In the LH 95 region, the largest blue stars have at least three times the mass of the Sun. Their intense ultraviolet radiation and high-speed stellar winds continue to heat the surrounding hydrogen gas and carve out the overall shape of the nebula over a long period of time.
The colors in Hubble images are not natural colors directly seen by the human eye, but scientific visualizations of light of different wavelengths: blue represents shorter visible light wavelengths, while red covers longer visible light and part of the near-infrared band.
Scientists use Hα light to identify extremely young stars hidden in the luminous gas.
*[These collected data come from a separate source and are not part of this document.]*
(** Every test prediction is counted in exactly one of the four cells, so
    the cells add up to the number of predictions.  Precision, recall and
    F1 are always numbers between 0 and 1, also where a denominator is 0;
    the accuracy is such a number when there is a prediction, and [NaN]
    when the test set is empty. *)
Theorem metrics_are_rates (predsTest truesTest : list JS.num) :
  let c := MLTrainer.confusion predsTest truesTest in
  let m := MLTrainer.metrics c in
  (0 <= MLTrainer.tp c /\ 0 <= MLTrainer.fp c /\ 0 <= MLTrainer.fn c /\ 0 <= MLTrainer.tn c
   /\ MLTrainer.tp c + MLTrainer.fp c + MLTrainer.fn c + MLTrainer.tn c
      = Z.of_nat (length predsTest))%Z
  /\ isRate (MLTrainer.precision m) /\ isRate (MLTrainer.recall m)
  /\ isRate (MLTrainer.f1 m)
  /\ match predsTest with
     | [] => MLTrainer.accuracy m = JS.NaN
     | _ :: _ => isRate (MLTrainer.accuracy m)
     end.
Proof.
  intros c m.
  pose proof (confusion_counts predsTest truesTest (seq 0 (length predsTest))
                {| MLTrainer.tp := 0; MLTrainer.fp := 0; MLTrainer.fn := 0;
                   MLTrainer.tn := 0 |}) as Hc.
  simpl in Hc. rewrite length_seq in Hc. fold (MLTrainer.confusion predsTest truesTest) in Hc.
  fold c in Hc. destruct Hc as (Htp & Hfp & Hfn & Htn & Hsum).
  assert (Hle : forall a b, (0 <= a)%Z -> (a <= b)%Z ->
            (0 <= inject_Z a)%Q /\ (inject_Z a <= inject_Z b)%Q).
  { intros a b Ha Hab. split; [change 0%Q with (inject_Z 0)|]; rewrite <- Zle_Qle; lia. }
  assert (Hp : isRate (MLTrainer.precision m)).
  { apply ratio_isRate; apply Hle; lia. }
  assert (Hr : isRate (MLTrainer.recall m)).
  { apply ratio_isRate; apply Hle; lia. }
  split; [lia|]. split; [exact Hp|]. split; [exact Hr|]. split.
  - unfold m, MLTrainer.metrics. cbn [MLTrainer.f1].
    destruct (isRate_Fin _ Hp) as (p & Ep & Hp01).
    destruct (isRate_Fin _ Hr) as (r & Er & Hr01).
    unfold m, MLTrainer.metrics in Ep, Er. cbn [MLTrainer.precision MLTrainer.recall] in Ep, Er.
    rewrite Ep, Er. cbn [JS.mul JS.add]. apply ratio_isRate; nra.
  - destruct predsTest as [|a l] eqn:El.
    + reflexivity.
    + unfold m, MLTrainer.metrics. cbn [MLTrainer.accuracy]. unfold JS.ofZ, JS.div.
      assert (Hpos : (0 < MLTrainer.tp c + MLTrainer.tn c + MLTrainer.fp c + MLTrainer.fn c)%Z).
      { simpl length in Hsum. lia. }
      destruct (Qeq_bool _ 0) eqn:E0.
      * apply Qeq_bool_iff in E0. change 0%Q with (inject_Z 0) in E0.
        apply (proj1 (inject_Z_injective _ 0%Z)) in E0. lia.
      * destruct (Hle (MLTrainer.tp c + MLTrainer.tn c)%Z
                    (MLTrainer.tp c + MLTrainer.tn c + MLTrainer.fp c + MLTrainer.fn c)%Z)
          as [Ha Hb]; [lia|lia|].
        assert (Hy : (0 < inject_Z (MLTrainer.tp c + MLTrainer.tn c + MLTrainer.fp c
                                    + MLTrainer.fn c))%Q).
        { change 0%Q with (inject_Z 0). rewrite <- Zlt_Qlt. exact Hpos. }
        split.
        -- apply Qle_shift_div_l; [exact Hy|lra].
        -- apply Qle_shift_div_r; [exact Hy|lra].
Qed.

(** ** What only training, recording and the level switch can change *)

Lemma dataCollectionTick_isAI e : isAI (dataCollectionTick e) = isAI e.
Proof.
  unfold dataCollectionTick, makeAIPrediction, pauseRecording, emit, schedule.
  repeat case_match; reflexivity.
Qed.

Lemma dataCollectionTick_featureStats e :
  featureStats (dataCollectionTick e) = featureStats e.
Proof.
  unfold dataCollectionTick, makeAIPrediction, pauseRecording, emit, schedule.
  repeat case_match; reflexivity.
Qed.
The observations show that there are about 2,500 growing stars in the LH 95 region. They have almost accumulated the mass required to complete themselves, but have not yet begun the core nuclear fusion process.
Studying these newborn stars further supports a key rule: as they age, the rate at which they accret material from the surrounding disk of gas and dust naturally slows down.
Hubble's observations also revealed that LH 95 was not a single star formation event in a one-time burst, but instead gave birth to stars of different generations multiple times over millions of years, and these stars of different ages now stand side by side in the same nursery.
Because LH 95 has a rich variety of evolving stars and is less obscured by dust than many similar nurseries in the Milky Way, this goal provides astronomers with a close-up, clear-view "laboratory" to systematically study the entire process of stars from birth to growth.